Ayak bastığım toprak, soğuk,
Ölüm gibi sessiz ve habersiz gelişimden.
Gecelerim ise şahittir gökyüzünün güzelliğine,
Yıldızlar gibi, günleri kovalıyor her bir nefesim.
Acı çekiyorum, gözlerim celladımı kolluyor,
Gözyaşlarını dindirecek bir yağmurda.
Adım adım yürüyorum sonsuzluğa
Gidiyorum, sebepsizce..
Soğuk toprakla buluşuyor önce bedenim,
Üşüyorum, yalnızım, biliyorum dönemem artık.
Daha yaşamamışken ömrümün yarısını
Hayallerim avuçlarımda isimsiz bir yoldaşla, gidiyorum...

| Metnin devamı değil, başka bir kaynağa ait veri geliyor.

(** * Chain-Fox rule engine: a shallow embedding of
      [integration/rule_engine/rule_engine_core.py]

    The development follows the Python module function by function:

    - [Str], [Re]  the string operations the module uses and the fragment of
                   Python's [re] that it compiles ([re.escape]d literals,
                   [x?], [\s*], [[^/]+], [$]), with [Pattern.search];
    - [load_filter_patterns], on the lines of the rule file;
    - [Py]         the values [json.load] returns, with the Python operations
                   the module applies to them ([in], [.get], [==], [hash],
                   iteration, item assignment) and the exceptions they
                   raise;
    - [apply_filter]: the package objects are mutated in place, so the two
                   loops are written over the list of these objects, and
                   [valid_packages] holds references into it;
    - [main], between its reads and its write;
    - the notions the properties are stated with, and the properties.

    Strings are [string]s whose characters stand for the code points 0..255;
    numbers are the integers of [json.load] (float literals are outside the
    model).  Reading and writing files is left out: [load_filter_patterns]
    takes the lines of the file, [apply_filter] the parsed document. *)

From Stdlib Require Import String Ascii List ZArith Bool Arith Lia Sorted.
Import ListNotations.
Local Open Scope string_scope.
Local Open Scope list_scope.

(** ** Strings *)

Module Str.

(** [str.isspace] on one character, for the code points below 256. *)
Definition isspace (c : ascii) : bool :=
  let n := nat_of_ascii c in
  (Nat.leb 9 n && Nat.leb n 13) || (Nat.leb 28 n && Nat.leb n 32)
  || Nat.eqb n 133 || Nat.eqb n 160.

Fixpoint lstrip (s : string) : string :=
  match s with
  | String c s' => if isspace c then lstrip s' else s
  | EmptyString => EmptyString
  end.

(** Drops the trailing whitespace: a character is kept when something that is
    kept follows it, or when it is not whitespace itself. *)
Fixpoint rstrip (s : string) : string :=
  match s with
  | String c s' =>
      match rstrip s' with
      | EmptyString => if isspace c then EmptyString else String c EmptyString
      | t => String c t
      end
  | EmptyString => EmptyString
  end.

(** [s.strip()] *)
Definition strip (s : string) : string := rstrip (lstrip s).

(** [c in s] for a one-character [c]. *)
Fixpoint has_char (c : ascii) (s : string) : bool :=
  match s with
  | String x s' => Ascii.eqb x c || has_char c s'
  | EmptyString => false
  end.

(** [s.split(c, 1)]: what is before the first [c] and what is after it; the
    whole of [s] and nothing when [c] does not occur. *)
Fixpoint split_once (c : ascii) (s : string) : string * string :=
  match s with
  | String x s' =>
      if Ascii.eqb x c then (EmptyString, s')
      else let (a, b) := split_once c s' in (String x a, b)
  | EmptyString => (EmptyString, EmptyString)
  end.

(** [s.split(c)[0]] *)
Definition split_head (c : ascii) (s : string) : string := fst (split_once c s).

(** [needle in s] for strings: [needle] starts at some position of [s]. *)
Fixpoint contains (needle s : string) : bool :=
  String.prefix needle s ||
  match s with
  | String _ s' => contains needle s'
  | EmptyString => false
  end.

End Str.

(** ** Regular expressions *)

Module Re.

(** The module compiles patterns of one shape only: a sequence of
    single-character atoms, each with a quantifier, and the anchor [$].  A
    [Pattern] is that sequence, the parsed form of the pattern's source text
    (the parser of [re.compile] is not modelled). *)
Inductive atom : Type :=
| Chr (c : ascii)          (* a literal character, escaped or not *)
| NotChr (c : ascii)       (* [^c] *)
| Space.                   (* \s *)

Inductive quant : Type :=
| One                      (* no quantifier *)
| Opt                      (* ? *)
| Star                     (* * *)
| Plus.                    (* + *)

Inductive item : Type :=
| Item (a : atom) (q : quant)
| Eos.                     (* $ *)

Definition Pattern : Type := list item.

Definition atom_matches (a : atom) (c : ascii) : bool :=
  match a with
  | Chr x => Ascii.eqb x c
  | NotChr x => negb (Ascii.eqb x c)
  | Space => Str.isspace c
  end.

Sahi, siz neden yaşıyorsunuz hala?
Bensizlik yormuyor mu sizi?
Zamansız bir günde, gençlik ateşimle kavrulurken,
Çektiğim acılara çığlık dahi atamayışıma üzülmüyor musunuz yoksa?
Unutulmaktan korkmuyor musunuz
Ya benim yerim de olmaktan
Sorularımla, ardıma bakmadan
Çığlıklarımın gözyaşlarıyla beraber gidiyorum.
Belirsizlik sende kalsın ey dünya,
Hoşça kal ben ebediyete gidiyorum...
21 yaşında hastalığı teşhis edilemeden ebediyete uğurladığımız Hilal'in anısına yazılmıştır.